:: INFORMATION SUPPLIED ::

(** [test_sync]: two nodes exchange two versions of a DAG that share a block.  If bitswap
    fetches what it is asked for and nobody else uses the nodes, none of the assertions on
    what is pinned can fail. *)
Theorem test_sync_passes `{L : Libp2p, I : Ipld, B : !BlockStore, BL : !BlockStoreLaws,
    N : !Protocols, CE : !Channels Event, CG : !Channels GossipEvent, CS : !Channels SyncEvent,
    CL : !Channels ListenerEvent, CC : !Bounded NetworkCommand}
    (data_of : Cid → Bytes) w1 w2 p1 p2 x (a1 b1 c1 b2 c2 : Block) (n1 n2 : Ipfs) :
  NoDup (block_cid <$> [a1; b1; c1; b2; c2]) → fan c1 a1 b1 → fan c2 a1 b2 →
  (∀ d, d ∈ [a1; b1; c1; b2; c2] → block_data d = data_of (block_cid d)) →
  sync_protocol data_of x (block_cid c1) w2 → undisturbed data_of w2 →
  sync_protocol data_of x (block_cid c2) w1 → undisturbed data_of w1 →
  (∀ c sv, is_ok (missing_blocks c sv).1 = true) →
  keeps data_of ∅ [] n1 → keeps data_of ∅ [] n2 →
  let r := (test_sync w1 w2 p1 p2 x a1 b1 c1 b2 c2 (n1, n2)).1 in r = Ok () ∨ r = Err Unwrapped.
Proof.
  intros Hnd Hf1 Hf2 Hd Hw2 Hu2 Hw1 Hu1 Hm H1 H2.
  pose proof (test_sync_run data_of x w1 w2 p1 p2 a1 b1 c1 b2 c2 Hnd Hf1 Hf2 Hd Hw2 Hu2 Hw1 Hu1 Hm
    (n1, n2) (conj H1 H2)) as Hp.
  destruct (test_sync _ _ _ _ _ _ _ _ _ _ (n1, n2)) as [[[]|e] s]; [by left|right]. cbn. by f_equal.
Qed.

(** A run of [test_sync] on two stores in memory, in which the queries of bitswap deliver
    the blocks of the other node. *)
Definition delivering (bs : list (N * Bytes)) : Awaits (B := mem_store) (N := toy_protocols) := {|
  await_query := λ _ sv, (None, sv);
  await_get := λ _ sv, (None, sv);
  await_sync := λ _ _ sv, (Some (MkSyncQuery (Some (QBitswap (0%nat : BitswapQueryId))) [] false), sv);
  await_complete := λ q sv, (Ok (), (exec_all (map CInsert bs) sv).2);
|}.
Definition fresh_node : Ipfs (B := mem_store) := MkIpfs service0 client0.

Example test_sync_runs :
  let a1 := (1%N, []) in let b1 := (2%N, []) in let c1 := (3%N, [1; 2]) in
  let b2 := (4%N, []) in let c2 := (5%N, [1; 4]) in
  (test_sync (delivering [c2; b2]) (delivering [c1; a1; b1]) peer_a peer_b [120]
     a1 b1 c1 b2 c2 (fresh_node, fresh_node)).1 = Ok ().
Proof. by vm_compute. Qed.
(* ===== verification/Lifecycle.v ===== *)
(** * Starting, cloning and dropping a node: [Ipfs::new] in [src/lib.rs]

    Who keeps whom alive.  An [Ipfs] handle owns a share of the storage
    ([Arc<StorageServiceInner>]), a share of the handle of the swarm task
    ([Arc<JoinHandle>]) and a sender of commands; the future of the swarm task owns
    another sender and, if bitswap is configured, a share of the storage.  The last share
    of the storage aborts the collector, the last share of the task handle drops it. *)

From S2P Require Import Prelude Libp2p Duration PeerInfo Executor AddressHandler Channel Peers.
From S2P Require Import PeersReach Ipld Db Behaviour Network NetworkService NetToy Config.
From S2P Require Import NetworkNew Ipfs DbSpec.

Open Scope Z_scope.

Section life.
Context `{FT : Features, RT : Runtime}.

(** The handles of a node in a process. *)
Record Life : Type := MkLife {
  lf_rt : rt_state;
  (** clones of [Ipfs] that have not been dropped *)
  lf_clones : nat;
  (** [NetworkService::_swarm_task] and [StorageServiceInner::gc_task], until dropped *)
  lf_swarm : option JoinHandle;
  lf_gc : option JoinHandle;
  (** the tasks behind them *)
  lf_swarm_task : task;
  lf_gc_task : task;
  (** whether the behaviour holds the block store *)
  lf_bitswap : bool;
}.

Definition set_rt (r : rt_state) (l : Life) : Life :=
  MkLife r (lf_clones l) (lf_swarm l) (lf_gc l) (lf_swarm_task l) (lf_gc_task l) (lf_bitswap l).

(** Shares of [StorageServiceInner]; senders of the command channel. *)
Definition storage_refs (l : Life) : nat :=
  lf_clones l + (if lf_bitswap l && running (lf_rt l) (lf_swarm_task l) then 1 else 0).
Definition command_senders (l : Life) : nat :=
  lf_clones l + (if running (lf_rt l) (lf_swarm_task l) then 1 else 0).

(** [Drop for StorageServiceInner], once the last share is gone. *)
Definition release_storage (l : Life) : Life :=
  match lf_gc l with
  | Some h =>
      if bool_decide (storage_refs l = 0%nat)
      then MkLife (abort h (lf_rt l)) (lf_clones l) (lf_swarm l) None (lf_swarm_task l)
             (lf_gc_task l) (lf_bitswap l)
      else l
  | None => l
  end.

(** Dropping the last [Arc<JoinHandle>] drops the handle. *)
Definition release_swarm (l : Life) : Life :=
  match lf_swarm l with
  | Some h =>
      if bool_decide (lf_clones l = 0%nat)
      then MkLife (drop_handle h (lf_rt l)) (lf_clones l) None (lf_gc l) (lf_swarm_task l)
             (lf_gc_task l) (lf_bitswap l)
      else l
  | None => l
  end.

(** [Clone for Ipfs]. *)
Definition clone_node (l : Life) : Life :=
  MkLife (lf_rt l) (S (lf_clones l)) (lf_swarm l) (lf_gc l) (lf_swarm_task l) (lf_gc_task l)
    (lf_bitswap l).

(** Dropping an [Ipfs]: first [storage], then [network], and with the swarm task what
    its future holds. *)
Definition drop_node (l : Life) : Life :=
  let l := MkLife (lf_rt l) (pred (lf_clones l)) (lf_swarm l) (lf_gc l) (lf_swarm_task l)
             (lf_gc_task l) (lf_bitswap l) in
  release_storage (release_swarm (release_storage l)).

(** What happens in the life of a node.  The loop of the collector does not end by
    itself; the swarm task may, and then its future is dropped. *)
Inductive life_event : Type := Cloned | Dropped | SwarmEnded | Elsewhere.

Inductive life_step : life_event → Life → Life → Prop :=
| life_clone l : (0 < lf_clones l)%nat → life_step Cloned l (clone_node l)
| life_drop l : (0 < lf_clones l)%nat → life_step Dropped l (drop_node l)
| life_swarm_ends r l :
    (∀ u, running r u = true ↔ running (lf_rt l) u = true ∧ u ≠ lf_swarm_task l) →
    life_step SwarmEnded l (release_storage (set_rt r l))
| life_others r l :
    running r (lf_swarm_task l) = running (lf_rt l) (lf_swarm_task l) →
    running r (lf_gc_task l) = running (lf_rt l) (lf_gc_task l) →
    life_step Elsewhere l (set_rt r l).

Inductive life_run : Life → list life_event → Life → Prop :=
| life_nil l : life_run l [] l
| life_cons e es l1 l2 l3 : life_step e l1 l2 → life_run l2 es l3 → life_run l1 (e :: es) l3.

(** ** The invariant of handles and tasks *)

(** The handle of a task spawned by the default executor. *)
Definition handle_of (t : task) : JoinHandle :=
  if feature_async_global then JAsyncGlobal (Some t) else JTokio t.

Record life_inv (l : Life) : Prop := {
  li_distinct : lf_swarm_task l ≠ lf_gc_task l;
  li_gc : lf_gc l = if bool_decide (storage_refs l = 0%nat) then None
                    else Some (handle_of (lf_gc_task l));
  li_gc_running : running (lf_rt l) (lf_gc_task l) = negb (bool_decide (storage_refs l = 0%nat));
  li_swarm : lf_swarm l = if bool_decide (lf_clones l = 0%nat) then None
                          else Some (handle_of (lf_swarm_task l));
  li_swarm_running :
    lf_clones l = 0%nat → feature_async_global = true →
    running (lf_rt l) (lf_swarm_task l) = false;
}.

Lemma abort_handle_of t r u :
  running (abort (handle_of t) r) u = true ↔ running r u = true ∧ u ≠ t.
Proof.
  unfold abort, handle_of. pose proof some_executor as Hf.
  destruct feature_async_global; cbn.
  - rewrite andb_false_r. apply ag_drop_running.
  - rewrite orb_false_r in Hf. rewrite Hf. apply tk_abort_running.
Qed.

:::

## YOUR TASK
The number alone, please: how many lines in the data contain the string "Inductive"?

## SOLUTION TO THIS TASK
3